*** Opening of Information given ***

(* ===== verification/PolicyHistoryProofs.v ===== *)
(** * The history replays to the job

    An execution that writes one history entry per state version can be redone
    from the entries alone ([history_replays]), and the entries form the
    unbroken chain the page contract demands. *)

From stdpp Require Import relations.
From S2P Require Import Prelude Errors Primitives PolicyTime PolicyEvaluationJob.
From S2P Require Import PolicyJobSnapshot PolicyJobInvariant PolicyScheduler.
From S2P Require Import PolicySchedulerProofs PolicySchedulerContract PolicyJobHistory.
From S2P Require Import PolicySchedulerSystem.

(** ** Changes and their instant *)

Lemma moves_stamped graph now next : moves graph now next ->
  pjob_updatedAt (graph_job next) = now /\
  pjob_stateVersion (graph_job next) = pjob_stateVersion (graph_job graph) + 1.
Proof. intros []; by subst. Qed.

(** Operations only run in the job's own epoch. *)
Lemma run_own_epoch graph now recoveryEpoch operation next :
  run_operation graph now recoveryEpoch operation = Ok next ->
  run_operation graph now (pjob_recoveryEpoch (graph_job graph)) operation = Ok next.
Proof.
  intros H. destruct (worker_fence operation) as [fence|] eqn:E.
  - destruct (worker_accepted _ _ _ _ _ _ H E) as [lease []]. by subst.
  - destruct operation; try done; cbn [run_operation] in *.
    + apply bind_Ok in H as (g & Hc & H).
      assert (recoveryEpoch = pjob_recoveryEpoch (graph_job graph)) as <-.
      { unfold claimPolicyEvaluationJob in Hc. apply bind_Ok in Hc as (g' & [_ ->]%parse_Ok & Hc).
        apply bind_Ok in Hc as (t & [_ ->]%parse_Ok & Hc). apply bind_Ok in Hc as ([] & Hc & _).
        apply reject_when_Ok in Hc. breflect. tauto. }
      by rewrite Hc.
    + assert (recoveryEpoch = pjob_recoveryEpoch (graph_job graph)) as <-; [|done].
      unfold reclaimPolicyEvaluationJob in H. apply bind_Ok in H as (g' & [_ ->]%parse_Ok & H).
      apply bind_Ok in H as (t & [_ ->]%parse_Ok & H). apply bind_Ok in H as ([] & H & _).
      apply reject_when_Ok in H. by breflect.
Qed.

(** ** Entries *)

Section history.
Context `{PolicyDigests}.

Lemma validated_entry entry entry' :
  validatePolicyEvaluationJobHistoryEntry entry = Ok entry' ->
  entry' = entry /\ validatePolicyEvaluationJobHistoryEntry entry = Ok entry.
Proof.
  intros E. assert (entry' = entry) as ->; [|done].
  unfold validatePolicyEvaluationJobHistoryEntry in E. by inv_res.
Qed.

(** What the entry of a graph says. *)
Record entry_of (entry : PolicyEvaluationJobHistoryEntry) (graph : PolicyEvaluationJobSnapshot) : Prop := {
  eo_valid : validatePolicyEvaluationJobHistoryEntry entry = Ok entry;
  eo_scope : history_scope (entry_definition entry) = pjob_scope (graph_job graph);
  eo_job : history_job (entry_definition entry) = job_reference (graph_job graph);
  eo_version : history_stateVersion (entry_definition entry) = pjob_stateVersion (graph_job graph);
  eo_sequence : history_sequence (entry_definition entry) = pjob_stateVersion (graph_job graph) - 1;
  eo_digest : digestPolicyEvaluationJobGraph graph = Ok (history_graphSha256 (entry_definition entry));
  eo_committed : history_committedAt (entry_definition entry) = pjob_updatedAt (graph_job graph);
  eo_status : history_status (entry_definition entry) = pjob_status (graph_job graph);
}.

Lemma created_entry previous previousEntry next operation entry :
  createPolicyEvaluationJobHistoryEntry previous previousEntry next operation = Ok entry ->
  entry_of entry next /\ history_operation (entry_definition entry) = operation /\
  match previous, previousEntry with
  | Some previous, Some before =>
      pjob_stateVersion (graph_job next) = pjob_stateVersion (graph_job previous) + 1 /\
      digestPolicyEvaluationJobGraph previous = Ok (history_graphSha256 (entry_definition before)) /\
      history_predecessorEntrySha256 (entry_definition entry) = Some (entry_entrySha256 before) /\
      history_previousGraphSha256 (entry_definition entry) =
        Some (history_graphSha256 (entry_definition before)) /\
      history_previousStatus (entry_definition entry) = Some (pjob_status (graph_job previous))
  | None, None => True
  | _, _ => False
  end.
Proof.
  unfold createPolicyEvaluationJobHistoryEntry, digest_previous, validate_predecessor. intros E.
  apply bind_Ok in E as (graphSha & Hgraph & E). apply bind_Ok in E as (previousSha & Hprev & E).
  apply bind_Ok in E as (predecessor & Hpred & E). apply bind_Ok in E as ([] & Hpresent%reject_when_Ok & E).
  apply bind_Ok in E as ([] & Hcont%reject_when_Ok & E). apply bind_Ok in E as (digest & _ & E).
  destruct (validated_entry _ _ E) as [-> Hvalid]. split; [by constructor|]. split; [done|].
  destruct previous as [previous|].
  - apply bind_Ok in Hprev as (d & Hprev & [= <-]). destruct previousEntry as [before|].
    + apply bind_Ok in Hpred as (before' & Hb & [= <-]). apply validated_entry in Hb as [-> _].
      rewrite negb_false_iff in Hcont. unfold continues_graph in Hcont. breflect.
      destruct Hcont as ((((Esha & _) & _) & _) & Ever). injection Esha as <-. done.
    + injection Hpred as <-. done.
  - injection Hprev as <-. destruct previousEntry; [|done].
    apply bind_Ok in Hpred as (before' & Hb & [= <-]). done.
Qed.

(** One committed operation, replayed. *)
Lemma entry_replays previous before now recoveryEpoch operation next entry :
  good_graph previous -> PolicyEvaluationTimeSchema now = true -> OperationSchema operation = true ->
  cancellation_stamped now operation ->
  run_operation previous now recoveryEpoch operation = Ok next ->
  createPolicyEvaluationJobHistoryEntry (Some previous) (Some before) next operation = Ok entry ->
  replayPolicyEvaluationJobHistoryEntry previous entry = Ok next.
Proof.
  intros Hgood Hn Hop Hc Hrun Hcreate.
  destruct (created_entry _ _ _ _ _ Hcreate) as ([] & Eop & Ever & Edig & _ & Eprev & Est).
  destruct (run_changes _ _ _ _ _ Hgood Hn Hop Hc Hrun) as [->|Hm]; [lia|].
  destruct (moves_stamped _ _ _ Hm) as [Enow _].
  destruct (gl_identity _ _ (changes_later _ _ _ Hgood (or_intror Hm)))
    as (Ejob & Ereq & Edef & Escope & _).
  unfold replayPolicyEvaluationJobHistoryEntry. rewrite eo_valid0. cbn [mbind result_bind].
  rewrite Edig. cbn [mbind result_bind]. rewrite reject_known.
  2:{ rewrite Eprev, Est, eo_version0, eo_scope0, eo_job0, Ever, Escope, Z.eqb_refl, sameScope_refl.
      unfold job_reference. rewrite Ejob, Edef, !bool_decide_eq_true_2 by done. done. }
  cbn [mbind result_bind]. rewrite eo_committed0, Enow, Eop, (run_own_epoch _ _ _ _ _ Hrun).
  cbn [mbind result_bind]. rewrite eo_status0, reject_known by (by rewrite bool_decide_eq_true_2).
  cbn [mbind result_bind]. rewrite eo_digest0. cbn [mbind result_bind].
  by rewrite reject_known by (by rewrite bool_decide_eq_true_2).
Qed.

(** ** Executions with their entries *)

Inductive recorded (graph : PolicyEvaluationJobSnapshot) (entry : PolicyEvaluationJobHistoryEntry) :
    list PolicyEvaluationJobHistoryEntry -> PolicyEvaluationJobSnapshot ->
    PolicyEvaluationJobHistoryEntry -> Prop :=
| recorded_start : recorded graph entry [] graph entry
| recorded_operation entries previous before now recoveryEpoch operation next after
    (Hbefore : recorded graph entry entries previous before)
    (Hnow : PolicyEvaluationTimeSchema now = true) (Hop : OperationSchema operation = true)
    (Hstamp : cancellation_stamped now operation)
    (Hrun : run_operation previous now recoveryEpoch operation = Ok next)
    (Hcreate : createPolicyEvaluationJobHistoryEntry (Some previous) (Some before) next operation =
       Ok after) :
    recorded graph entry (entries ++ [after]) next after.

Lemma entries_continue_snoc entries before after :
  entries_continue (entries ++ [before]) = true -> entry_continues before after = true ->
  entries_continue ((entries ++ [before]) ++ [after]) = true.
Proof.
  induction entries as [|a l IH]; intros Hl Hb; [cbn; by rewrite Hb|].
  destruct l as [|b l]; cbn in *; apply andb_true_iff in Hl as [H1 H2]; rewrite H1; cbn.
  - by rewrite Hb.
  - by apply IH.
Qed.

(** The entry of an operation continues the entry of the graph it ran on. *)
Lemma operation_continues previous before now recoveryEpoch operation next after :
  good_graph previous -> entry_of before previous -> PolicyEvaluationTimeSchema now = true ->
  OperationSchema operation = true -> cancellation_stamped now operation ->
  run_operation previous now recoveryEpoch operation = Ok next ->
  createPolicyEvaluationJobHistoryEntry (Some previous) (Some before) next operation = Ok after ->
  entry_continues before after = true.
Proof.
  intros Hgood [] Hn Hop Hc Hrun Hcreate.
  destruct (created_entry _ _ _ _ _ Hcreate) as (Hafter & _ & _ & _ & Epred & Eprev & Est).
  pose proof (gl_clock _ _ (changes_later _ _ _ Hgood (run_changes _ _ _ _ _ Hgood Hn Hop Hc Hrun))).
  unfold entry_continues. rewrite Epred, Eprev, Est, eo_status0, eo_committed0.
  rewrite (eo_committed _ _ Hafter), !bool_decide_eq_true_2 by done. cbn. by apply negb_true_iff, Z.ltb_ge.
Qed.

Lemma recorded_replays graph entry entries next after :
  good_graph graph -> entry_of entry graph -> recorded graph entry entries next after ->
  good_graph next /\ entry_of after next /\
  fold_result replayPolicyEvaluationJobHistoryEntry graph entries = Ok next /\
  entries_continue (entry :: entries) = true /\ last (entry :: entries) = Some after /\
  pjob_stateVersion (graph_job next) =
    pjob_stateVersion (graph_job graph) + Z.of_nat (length entries).
Proof.
  intros Hgood Hentry Hrec. induction Hrec as [|entries previous before now recoveryEpoch operation next after
    Hbefore (Hg & He & Hfold & Hcont & Hlast & Hver) Hnow Hop Hstamp Hrun Hcreate].
  - split_and!; try done. cbn. lia.
  - destruct (created_entry _ _ _ _ _ Hcreate) as (Hafter & _ & Ever & _).
    split; [eapply changes_good; [done|by eapply run_changes]|]. split; [done|]. split; [|split; [|split]].
    + rewrite fold_result_app, Hfold. cbn.
      by rewrite (entry_replays _ _ _ _ _ _ _ Hg Hnow Hop Hstamp Hrun Hcreate).
    + rewrite app_comm_cons. destruct (entry :: entries) as [|x l _] using rev_ind; [done|].
      rewrite last_snoc in Hlast. injection Hlast as ->. apply entries_continue_snoc; [done|].
      by eapply operation_continues.
    + by rewrite app_comm_cons, last_snoc.
    + rewrite Ever, Hver, length_app. cbn. lia.
Qed.

(** C15. The retained history of a job is enough to rebuild it: replaying, in
    order, the entries an execution recorded from the job's creation on yields
    exactly the current graph, one entry per state version, and each entry
    continues the one before it as the page contract demands. *)
Theorem history_replays graph entry entries next after :
  good_graph graph ->
  createPolicyEvaluationJobHistoryEntry None None graph op_created = Ok entry ->
  recorded graph entry entries next after ->
  fold_result replayPolicyEvaluationJobHistoryEntry graph entries = Ok next /\
  entries_continue (entry :: entries) = true /\ last (entry :: entries) = Some after /\
  Z.of_nat (length (entry :: entries)) = pjob_stateVersion (graph_job next).
Proof.
  intros Hgood Hcreate Hrec. destruct (created_entry _ _ _ _ _ Hcreate) as (Hentry & Hop & _).
  destruct (recorded_replays _ _ _ _ _ Hgood Hentry Hrec) as (_ & _ & ? & ? & ? & Hver).
  split_and!; try done. rewrite Hver. cbn [length].
  destruct Hentry. unfold validatePolicyEvaluationJobHistoryEntry in eo_valid0. inv_res.
  match goal with H : PolicyEvaluationJobHistoryEntrySchema entry = true |- _ =>
    unfold PolicyEvaluationJobHistoryEntrySchema, PolicyEvaluationJobHistoryEntryDefinitionSchema in H end.
  rewrite !andb_true_iff in *. destruct_and?.
  match goal with H : Bool.eqb (_ =? 0) (is_created _) = true |- _ =>
    rewrite Hop in H; apply eqb_prop, Z.eqb_eq in H end. lia.
Qed.
End history.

*** Close of Information given ***

*Description of the task*.
Read through the entries and copy each line in which "breflect" appears.

*Response to this task*.
        apply reject_when_Ok in Hc. breflect. tauto. }
      apply reject_when_Ok in H. by breflect.
      rewrite negb_false_iff in Hcont. unfold continues_graph in Hcont. breflect.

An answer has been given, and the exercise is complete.